• What is required:
Below are the entries to work from; restate word for word the portion that opens with the line containing "destruct (IH (Datatypes.S i) ltac:(lia) s2" and closes with the line containing "pre. destruct Hs.", keeping both.
--- Material supplied Enclosed Below ---
(* ===== verification/CritnibIter.v ===== *)
(** * Iteration over a critnib

    From key 0 upwards, [critnib_iter] calls the callback on the bindings up to
    [max] in ascending order of their keys and stops at the first non-zero
    result. *)
From S2P Require Import Prelude Alloc Critnib CritnibTree CritnibCorrect CritnibRead.
From Stdlib Require Import Sorted.

(** ** The bindings of a tree in order *)
Fixpoint telems (t : ctree) : list (Z * Z) :=
  match t with
  | TNil => []
  | TLeaf _ k v => [(k, v)]
  | TNode _ _ _ cs => mjoin (map (λ i, telems (cs i)) (seq 0 16))
  end.

Definition klt (x y : Z * Z) : Prop := x.1 < y.1.

Lemma telems_keyin t k v : (k, v) ∈ telems t → keyin t k.
Proof.
  induction t as [|a k0 v0|a p s cs IH]; cbn [telems keyin].
  - by intros []%not_elem_of_nil.
  - intros [= -> ->]%list_elem_of_singleton. done.
  - intros (l & Hk & Hl)%list_elem_of_join. apply list_elem_of_fmap in Hl as (i & -> & Hi%elem_of_seq).
    exists i. split; [lia|]. by apply IH.
Qed.

Lemma telems_tlookup t k v : wf t → (k, v) ∈ telems t ↔ tlookup t k = Some v.
Proof.
  induction t as [|a k0 v0|a p s cs IH]; intros Hwf; cbn [telems tlookup].
  - split; [by intros []%not_elem_of_nil|done].
  - rewrite list_elem_of_singleton. destruct (k0 =? k) eqn:E; zb; naive_solver.
  - pose proof Hwf as (_ & _ & _ & Hc & _). rewrite list_elem_of_join. split.
    + intros (l & Hk & Hl). apply list_elem_of_fmap in Hl as (i & -> & Hi%elem_of_seq).
      destruct (Hc i ltac:(lia)) as (Hwi & _ & Hki).
      destruct (Hki k (telems_keyin _ _ _ Hk)) as [_ ->]. by apply IH.
    + intros Hl. exists (telems (cs (slice k s))). pose proof (slice_lt k s) as Hi.
      split; [apply IH; [by apply Hc|done]|]. apply list_elem_of_fmap. exists (slice k s).
      split; [done|]. apply elem_of_seq. lia.
Qed.

Lemma sorted_app (l l' : list (Z * Z)) :
  StronglySorted klt l → StronglySorted klt l' → (∀ x y, x ∈ l → y ∈ l' → klt x y) →
  StronglySorted klt (l ++ l').
Proof.
  induction 1 as [|x l Hl IH Hx]; intros Hl' Hxy; cbn; [done|]. constructor.
  - apply IH; [done|]. intros a b Ha Hb. apply Hxy; [by right|done].
  - apply Forall_app. split; [done|]. apply Forall_forall. intros b Hb. apply Hxy; [by left|done].
Qed.

(** The children from index [i] on, in order. *)
Definition tail_elems (cs : nat → ctree) (i n : nat) : list (Z * Z) :=
  mjoin (map (λ j, telems (cs j)) (seq i n)).

Lemma tail_elems_in cs i n x :
  x ∈ tail_elems cs i n → ∃ j, (i <= j < i + n)%nat ∧ x ∈ telems (cs j).
Proof.
  intros (l & Hk & Hl)%list_elem_of_join.
  apply list_elem_of_fmap in Hl as (j & -> & Hj%elem_of_seq). eauto.
Qed.

Lemma telems_sorted t : wf t → StronglySorted klt (telems t).
Proof.
  induction t as [|a k0 v0|a p s cs IH]; intros Hwf; [constructor|repeat constructor|].
  change (telems _) with (tail_elems cs 0 16).
  assert (∀ n i, (i + n <= 16)%nat → StronglySorted klt (tail_elems cs i n)) as Hs; [|by apply Hs].
  pose proof Hwf as (_ & _ & _ & Hc & _).
  induction n as [|n IHn]; intros i Hi; [constructor|]. unfold tail_elems. cbn.
  apply sorted_app.
  - apply IH, Hc. lia.
  - apply IHn. lia.
  - intros [k v] [k' v'] Hx (j & Hj & Hy)%tail_elems_in. unfold klt. cbn.
    apply telems_keyin in Hx, Hy.
    apply (kids_order a p s cs j k' k Hwf); [lia|done|exists i; split; [lia|done]|].
    destruct (Hc i ltac:(lia)) as (_ & _ & Hki). destruct (Hki k Hx) as [_ ->]. lia.
Qed.

(** ** The iteration *)
Section iter_ok.
Context {W S : Type} (func : Z → Z → S → Z * S).
Implicit Types c : critnib W.

(** The callback on a list of bindings, until it returns non-zero; the result
    tells whether it did. *)
Fixpoint walk (l : list (Z * Z)) (s : S) : bool * S :=
  match l with
  | [] => (false, s)
  | (k, v) :: l => let '(r, s) := func k v s in
                   if negb (r =? 0) then (true, s) else walk l s
  end.

Definition upto (max : Z) (l : list (Z * Z)) : list (Z * Z) := filter (λ x, x.1 <= max) l.

Lemma walk_app l l' s :
  walk (l ++ l') s = let '(b, s') := walk l s in if b then (true, s') else walk l' s'.
Proof.
  revert s. induction l as [|[k v] l IH]; intros s; cbn; [done|].
  destruct (func k v s) as [r s']. by destruct (negb (r =? 0)).
Qed.

Lemma upto_none max l : (∀ x, x ∈ l → max < x.1) → upto max l = [].
Proof.
  unfold upto. induction l as [|x l IH]; intros Hl; [done|].
  rewrite filter_cons_False; [apply IH; intros y Hy; apply Hl; by right|].
  specialize (Hl x ltac:(by left)). lia.
Qed.

Lemma upto_app max l l' : upto max (l ++ l') = upto max l ++ upto max l'.
Proof. apply filter_app. Qed.

(** The outcome of visiting [t]: the state of the walk, and a non-zero result
    only if the walk stopped or [t] reaches beyond [max]. *)
Definition visited (t : ctree) (max : Z) (s : S) (r : Z) (s' : S) : Prop :=
  let '(b, s1) := walk (upto max (telems t)) s in
  s' = s1 ∧ (b = true → r ≠ 0) ∧ (r ≠ 0 → b = true ∨ ∃ k, keyin t k ∧ max < k).

Lemma visited_children c cs ch (rec : Z → S → outcome (Z * S)) max i s :
  kids c ch cs →
  (∀ j k k' j', (j < j' < 16)%nat → keyin (cs j) k → keyin (cs j') k' → k < k') →
  (∀ j q s, (j < 16)%nat → q ≠ NULL → rep (nodes c) (leaves c) q (cs j) →
     ∃ r s', rec q s = Ret (r, s') ∧ visited (cs j) max s r s') →
  length ch = 16%nat → (i <= 16)%nat →
  ∃ r s', iter_children rec (drop i ch) s = Ret (r, s') ∧
    let '(b, s1) := walk (upto max (tail_elems cs i (16 - i))) s in
    s' = s1 ∧ (b = true → r ≠ 0) ∧
    (r ≠ 0 → b = true ∨ ∃ j k, (i <= j < 16)%nat ∧ keyin (cs j) k ∧ max < k).
Proof.
  intros Hkids Hord Hrec Hlen. remember (16 - i)%nat as n eqn:En. revert i En s.
  induction n as [|n IH]; intros i En s Hi.
  { rewrite drop_ge by lia. exists 0, s. by cbn. }
  destruct (Hkids i ltac:(lia)) as (q & Hq & Hr). rewrite (drop_S _ q) by done.
  cbn [iter_children]. change (tail_elems cs i (Datatypes.S n))
    with (telems (cs i) ++ tail_elems cs (Datatypes.S i) n).
  destruct (q =? NULL) eqn:E; zb.
  - assert (cs i = TNil) as -> by (by eapply rep_null). cbn [telems app].
    destruct (IH (Datatypes.S i) ltac:(lia) s ltac:(lia)) as (r & s' & Hrun & Hv).
    exists r, s'. split; [exact Hrun|]. destruct (walk _ s) as [b s1].
    destruct Hv as (? & ? & Hstop). split_and!; [done..|]. intros Hr0.
    destruct (Hstop Hr0) as [?|(j & k & ? & ? & ?)]; [by left|right]. exists j, k. split_and!; [lia|lia|done|done].
  - destruct (Hrec i q s ltac:(lia) E Hr) as (r & s1 & -> & Hv). cbn [obind].
    rewrite upto_app, walk_app.
    unfold visited in Hv. destruct (walk (upto max (telems (cs i))) s) as [b s2].
    destruct Hv as (-> & Hb & Hstop). destruct (r =? 0) eqn:Er; zb; cbn [negb].
    + destruct b; [by destruct Hb|]. cbn.
      destruct (IH (Datatypes.S i) ltac:(lia) s2 ltac:(lia)) as (r' & s' & Hrun & Hv).
      exists r', s'. split; [exact Hrun|]. destruct (walk _ s2) as [b' s3].
      destruct Hv as (? & ? & Hstop'). split_and!; [done..|]. intros Hr0.
      destruct (Hstop' Hr0) as [?|(j & k & ? & ? & ?)]; [by left|right]. exists j, k. split_and!; [lia|lia|done|done].
    + exists 1, s2. split; [done|]. destruct b; [by split_and!; auto|].
      destruct (Hstop Er) as [|(k0 & Hk0 & Hgt)]; [done|].
      assert (upto max (tail_elems cs (Datatypes.S i) n) = []) as ->.
      { apply upto_none. intros [k v] (j & Hj & Hk%telems_keyin)%tail_elems_in. cbn.
        specialize (Hord i k0 k j ltac:(lia) Hk0 Hk). lia. }
      cbn. split_and!; [done|done|]. intros _. right. exists i, k0. split_and!; [lia|lia|done|done].
Qed.

Lemma iter_ok c t m fuel p max s :
  wf t → t ≠ TNil → below (4 * Z.of_nat m) t → (m < fuel)%nat → rep (nodes c) (leaves c) p t →
  ∃ r s', iter func fuel c p 0 max s = Ret (r, s') ∧ visited t max s r s'.
Proof.
  revert m fuel p s. induction t as [|a k0 v0|a pth s0 cs IH]; intros m [|fuel] p s Hwf Hn Hb Hm Hr; try lia; [done|..].
  - destruct Hr as (Hg & -> & Hl). cbn [iter]. rewrite is_leaf_tag, to_leaf_tag, Hl by done.
    cbn [deref obind key value]. destruct Hwf as [H0 _]. rewrite (proj2 (Z.leb_le 0 k0) H0). cbn [andb].
    unfold visited, upto. cbn [telems]. destruct (k0 <=? max) eqn:E; zb.
    + rewrite filter_cons_True by done. cbn. destruct (func k0 v0 s) as [r s'].
      exists r, s'. split; [done|]. destruct (r =? 0) eqn:Er; zb; cbn; split_and!; try done; by auto.
    + rewrite filter_cons_False by (cbn; lia). exists 0, s. by cbn.
  - pose proof Hr as (Hg & -> & ch & Ha & Hlen & Hc). cbn [iter].
    rewrite is_leaf_node, Ha by done. cbn [deref obind path shift child].
    pose proof Hwf as (Hs & [Hp0 Hp1] & Hpp & Hcs & _).
    assert (∀ k, keyin (TNode a pth s0 cs) k → pth <= k) as Hlo.
    { intros k Hk%node_key; [|done]. rewrite Hpp, <- Hk. unfold pre. destruct Hs.
      rewrite Z.mul_comm. apply Z.mul_div_le, Z.pow_pos_nonneg; lia. }
    destruct (max <? pth) eqn:E; zb.
    { exists 1, s. split; [done|]. unfold visited. rewrite upto_none.
      - cbn. split_and!; [done|done|]. intros _. right.
        destruct (wf_nonempty _ Hwf Hn) as [k Hk]. exists k. specialize (Hlo k Hk). split; [done|lia].
      - intros [k v] Hk%telems_keyin%Hlo. cbn. lia. }
    assert (0 <= Z.lor pth (path_mask s0)) as Hor.
    { apply Z.lor_nonneg. split; [lia|]. apply u64_range. }
    rewrite (proj2 (Z.ltb_ge _ _) Hor).
    destruct (visited_children c cs ch (λ m s, iter func fuel c m 0 max s) max 0 s) as (r & s' & Hrun & Hv);
      [done| | |done|lia|].
    { intros j k k' j' Hj Hk Hk'. apply (kids_order a pth s0 cs j' k' k Hwf); [lia|done|exists j; split; [lia|done]|].
      destruct (Hcs j ltac:(lia)) as (_ & _ & Hki). destruct (Hki k Hk) as [_ ->]. lia. }
    { intros j q s1 Hj Hq Hrq. destruct (below_child _ _ _ _ _ _ Hwf Hb Hj) as (m' & -> & Hb' & Hwf').
      apply (IH j m'); [done| |done|lia|done]. intros Hz. rewrite Hz in Hrq. done. }
    rewrite drop_0 in Hrun. exists r, s'. split; [exact Hrun|]. unfold visited.
    change (telems _) with (tail_elems cs 0 16). cbn [Nat.sub] in Hv. destruct (walk _ s) as [b s1].
    destruct Hv as (? & ? & Hstop). split_and!; [done..|]. intros Hr0.
    destruct (Hstop Hr0) as [?|(j & k & Hj & Hk & Hgt)]; [by left|right].
    exists k. split; [|done]. exists j. split; [lia|done].
Qed.

End iter_ok.

(** from [min = 0], [critnib_iter] calls the callback on exactly the bindings
    with keys up to [max], in strictly ascending order of the keys, and stops
    after the first call that returns non-zero. *)
Theorem critnib_iter_ordered {W S} `{NodeAllocLaws W} (func : Z → Z → S → Z * S)
    (c : critnib W) m rn rl :
  critnib_rep c m rn rl →
  ∃ l, StronglySorted klt l ∧ (∀ k v, (k, v) ∈ l ↔ m !! k = Some v) ∧
    ∀ max s, critnib_iter func c 0 max s = Ret (walk func (upto max l) s).2.
Proof.
  intros (t & Hr & Hwf & Hb & Hm & _)%rep_root_fuel. exists (telems t).
  split; [by apply telems_sorted|]. split; [intros k v; rewrite <- Hm; by apply telems_tlookup|].
  intros max s. unfold critnib_iter. destruct (root c =? NULL) eqn:E; zb.
  - apply rep_null in Hr; [|done]. by subst t.
  - destruct (iter_ok func c t 16 PATH_FUEL (root c) max s) as (r & s' & -> & Hv);
      [done| |done|unfold PATH_FUEL; lia|done|].
    { intros ->. done. }
    unfold visited in Hv. cbn. destruct (walk func _ s) as [b s1]. by destruct Hv as [-> _].
Qed.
--- End of Enclosed Material supplied ---
• Problem solution:
      destruct (IH (Datatypes.S i) ltac:(lia) s2 ltac:(lia)) as (r' & s' & Hrun & Hv).
      exists r', s'. split; [exact Hrun|]. destruct (walk _ s2) as [b' s3].
      destruct Hv as (? & ? & Hstop'). split_and!; [done..|]. intros Hr0.
      destruct (Hstop' Hr0) as [?|(j & k & ? & ? & ?)]; [by left|right]. exists j, k. split_and!; [lia|lia|done|done].
    + exists 1, s2. split; [done|]. destruct b; [by split_and!; auto|].
      destruct (Hstop Er) as [|(k0 & Hk0 & Hgt)]; [done|].
      assert (upto max (tail_elems cs (Datatypes.S i) n) = []) as ->.
      { apply upto_none. intros [k v] (j & Hj & Hk%telems_keyin)%tail_elems_in. cbn.
        specialize (Hord i k0 k j ltac:(lia) Hk0 Hk). lia. }
      cbn. split_and!; [done|done|]. intros _. right. exists i, k0. split_and!; [lia|lia|done|done].
Qed.

Lemma iter_ok c t m fuel p max s :
  wf t → t ≠ TNil → below (4 * Z.of_nat m) t → (m < fuel)%nat → rep (nodes c) (leaves c) p t →
  ∃ r s', iter func fuel c p 0 max s = Ret (r, s') ∧ visited t max s r s'.
Proof.
  revert m fuel p s. induction t as [|a k0 v0|a pth s0 cs IH]; intros m [|fuel] p s Hwf Hn Hb Hm Hr; try lia; [done|..].
  - destruct Hr as (Hg & -> & Hl). cbn [iter]. rewrite is_leaf_tag, to_leaf_tag, Hl by done.
    cbn [deref obind key value]. destruct Hwf as [H0 _]. rewrite (proj2 (Z.leb_le 0 k0) H0). cbn [andb].
    unfold visited, upto. cbn [telems]. destruct (k0 <=? max) eqn:E; zb.
    + rewrite filter_cons_True by done. cbn. destruct (func k0 v0 s) as [r s'].
      exists r, s'. split; [done|]. destruct (r =? 0) eqn:Er; zb; cbn; split_and!; try done; by auto.
    + rewrite filter_cons_False by (cbn; lia). exists 0, s. by cbn.
  - pose proof Hr as (Hg & -> & ch & Ha & Hlen & Hc). cbn [iter].
    rewrite is_leaf_node, Ha by done. cbn [deref obind path shift child].
    pose proof Hwf as (Hs & [Hp0 Hp1] & Hpp & Hcs & _).
    assert (∀ k, keyin (TNode a pth s0 cs) k → pth <= k) as Hlo.
    { intros k Hk%node_key; [|done]. rewrite Hpp, <- Hk. unfold pre. destruct Hs.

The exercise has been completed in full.